What about someone who says I need to do more than just "break even" on taking social security, my portfolio would have to gain double digits for me to feel justified for not taking the "sure thing." OK -- a 60/40 portfolio has only earned less than 10% on 37% of all five-year periods (n = 179/483). About 2/3 odds that you would have cleared that hurdle and been FAR better off.

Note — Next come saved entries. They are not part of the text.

(* ===== verification/Threads.v ===== *)
(** Two threads of one process: their calls in any order, and the rule that
    proves them apart. *)
From S2P Require Import Prelude Prog Sys.

(** A call of the spawned thread is marked true, one of the spawning thread
    false. *)
Definition duo_sig : sig := Sig (bool * sys_op) (fun o => sys_ans o.2).
Abbreviation duoM := (prog duo_sig).
Definition call_of (b : bool) (o : sys_op) : op duo_sig := (b, o).

(** The rest of one thread alone. *)
Fixpoint alone {A} (b : bool) (p : sysM A) : duoM A :=
  match p with
  | Ret a => Ret a
  | Do o k => Do (call_of b o) (fun x => alone b (k x))
  end.
(** Both until both have ended: at call [n] of the two together, the schedule
    says whose it is; a thread that has ended leaves the rest to the other. *)
Fixpoint par {A B} (sched : nat → bool) (p : sysM A) : sysM B → nat → duoM (A * B) :=
  fix go (q : sysM B) (n : nat) : duoM (A * B) :=
    match p with
    | Ret a => b <- alone false q ;; Ret (a, b)
    | Do o k =>
      match q with
      | Ret b => a <- alone true p ;; Ret (a, b)
      | Do o' k' =>
        if sched n then Do (call_of true o) (fun x => par sched (k x) q (S n))
        else Do (call_of false o') (fun x => go (k' x) (S n))
      end
    end.

(** Each thread's calls act on its own part of the ledger; what a call makes is
    new to both parts and to the rest [L0], which neither touches.  A thread that
    uses or releases what is not in its own part leaves the mark of misuse. *)
Definition duo_env (L0 : ledger) : envspec duo_sig (ledger * ledger) := fun o s x s' =>
  let mine (p : ledger * ledger) := if o.1 then p.1 else p.2 in
  let other (p : ledger * ledger) := if o.1 then p.2 else p.1 in
  ledger_env o.2 (mine s) x (mine s') ∧ other s' = other s ∧
  Forall (fun r => fresh (r_key r) (other s ++ L0)) (created o.2 x).

Definition misused (k : key) : Prop := k = (RMisuse, 0).
(** The two parts have no key in common with each other or with the rest. *)
Record apart (L0 : ledger) (s : ledger * ledger) : Prop := {
  ap_disjoint r r' : r ∈ s.1 → r' ∈ s.2 → ¬ misused (r_key r) → r_key r ≠ r_key r';
  ap_first r : r ∈ s.1 → ¬ misused (r_key r) → fresh (r_key r) L0;
  ap_second r : r ∈ s.2 → ¬ misused (r_key r) → fresh (r_key r) L0;
}.
Lemma effect_elem o x L r : r ∈ effect o x L → r ∈ created o x ∨ r ∈ L ∨ misused (r_key r).
Proof.
  assert (Hm : ∀ L', r ∈ misuse :: L' → r ∈ L' ∨ misused (r_key r)).
  { intros L' [->|Hr]%elem_of_cons; [by right|by left]. }
  unfold effect. intros [Hr|Hr]%elem_of_app; [by left|]. destruct (released o L) as [k|].
  - assert (Hr' : r ∈ (if decide (Forall (live L) (used o)) then L else misuse :: L) ∨ misused (r_key r)).
    { revert Hr. unfold release. case_decide; [|apply Hm]. unfold drop_key.
      intros [_ Hr]%list_elem_of_filter. by left. }
    destruct Hr' as [Hr'|]; [|by right; right]. case_decide; [by right; left|].
    apply Hm in Hr'. tauto.
  - case_decide; [by right; left|]. apply Hm in Hr. tauto.
Qed.
Lemma apart_step L0 o s x s' : apart L0 s → duo_env L0 o s x s' → apart L0 s'.
Proof.
  intros [Hd H1 H2] (Henv & Hother & Hnew). destruct o as [b o], s as [s1 s2], s' as [s1' s2'].
  destruct Henv as (_ & _ & _ & He). cbn in *. rewrite Forall_forall in Hnew. unfold fresh in Hnew.
  destruct b; cbn in *; subst.
  - split; cbn.
    + intros r r' [Hr|[Hr|Hr]]%effect_elem Hr' Hm; [|by eapply Hd|done].
      specialize (Hnew r Hr). rewrite Forall_app, !Forall_forall in Hnew. by apply (proj1 Hnew r').
    + intros r [Hr|[Hr|Hr]]%effect_elem Hm; [|by eapply H1|done].
      specialize (Hnew r Hr). by apply Forall_app in Hnew as [_ ?].
    + done.
  - split; cbn.
    + intros r r' Hr [Hr'|[Hr'|Hr']]%effect_elem Hm; [|by eapply Hd|].
      * specialize (Hnew r' Hr'). rewrite Forall_app, !Forall_forall in Hnew. by apply not_eq_sym, (proj1 Hnew r).
      * intros He. apply Hm. by rewrite He.
    + done.
    + intros r [Hr|[Hr|Hr]]%effect_elem Hm; [|by eapply H2|done].
      specialize (Hnew r Hr). by apply Forall_app in Hnew as [_ ?].
Qed.

Lemma wp_alone_first {A} L0 (p : sysM A) Q s :
  wp ledger_env p Q s.1 → apart L0 s →
  wp (duo_env L0) (alone true p) (fun a s' => Q a s'.1 ∧ s'.2 = s.2 ∧ apart L0 s') s.
Proof.
  revert s. induction p as [a|o k IH]; intros s Hw Ha; [done|].
  intros x s' Hs. pose proof (apart_step _ _ _ _ _ Ha Hs) as Ha'. destruct Hs as (He & Ho & _). cbn in He, Ho.
  eapply wp_mono; [|by apply IH; [apply Hw|]]. intros a t (HQ & Ht & Hap). by rewrite Ht.
Qed.
Lemma wp_alone_second {A} L0 (p : sysM A) Q s :
  wp ledger_env p Q s.2 → apart L0 s →
  wp (duo_env L0) (alone false p) (fun a s' => Q a s'.2 ∧ s'.1 = s.1 ∧ apart L0 s') s.
Proof.
  revert s. induction p as [a|o k IH]; intros s Hw Ha; [done|].
  intros x s' Hs. pose proof (apart_step _ _ _ _ _ Ha Hs) as Ha'. destruct Hs as (He & Ho & _). cbn in He, Ho.
  eapply wp_mono; [|by apply IH; [apply Hw|]]. intros a t (HQ & Ht & Hap). by rewrite Ht.
Qed.
(** What each thread establishes alone, both establish together, in every
    order of their calls. *)
Lemma wp_par {A B} L0 sched (p : sysM A) (q : sysM B) Q1 Q2 n s :
  wp ledger_env p Q1 s.1 → wp ledger_env q Q2 s.2 → apart L0 s →
  wp (duo_env L0) (par sched p q n) (fun ab s' => Q1 ab.1 s'.1 ∧ Q2 ab.2 s'.2 ∧ apart L0 s') s.
Proof.
  revert q n s. induction p as [a|o k IHp]; intros q n s H1 H2 Ha.
  - destruct q as [b|o' k']; [done|]. cbn [par]. eapply wp_bind_2; [by apply (wp_alone_second L0 (Do o' k') Q2 s H2)|].
    intros b s' (HQ & Hs & Ha'). cbn in *. by rewrite Hs.
  - revert n s H1 H2 Ha. induction q as [b|o' k' IHq]; intros n s H1 H2 Ha.
    + cbn [par]. eapply wp_bind_2; [by apply (wp_alone_first L0 (Do o k) Q1 s H1)|].
      intros a s' (HQ & Hs & Ha'). cbn in *. by rewrite Hs.
    + cbn [par]. destruct (sched n).
      * intros x s' Hs. pose proof (apart_step _ _ _ _ _ Ha Hs) as Ha'. destruct Hs as (He & Ho & _). cbn in He, Ho.
        apply IHp; [by apply H1|by rewrite Ho|done].
      * intros x s' Hs. pose proof (apart_step _ _ _ _ _ Ha Hs) as Ha'. destruct Hs as (He & Ho & _). cbn in He, Ho.
        apply IHq; [by rewrite Ho|by apply H2|done].
Qed.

But what if you're still anchoring to that 17% chance (historically) of making less than 7% a year? Maybe look at this in another way -- in 17% of all five-year periods (n = 82/483) you made more than 16.9% per year, every $ you left in the portfolio for five years compounding at that rate grew to at least $2.18 which is quite a reward for you or your heirs.

What will you decide?

*60/40 portfolio in this comment is the Dimensional 60/40 Balanced Strategy Index
Moneytrax profile picture
Nice comment Eric.

I decided to take my Canadian benefits at ~66 and preserve my portfolio. My reasoning was that's it's better to get back some or most of what I contributed rather than risk getting little or nothing if I were to die tomorrow or in the near future.

If I'm lucky enough to be talking to St.Peter one day, he'll be able to tell me: "Moneytrax, you blew it," or "Moneytrax, at least you got that decision right."

PS: When deciding what to do, it's probably also wise to consider any tax implications and one's spouse's situation. In Canada, TaxTips.ca allows one to test out different scenarios.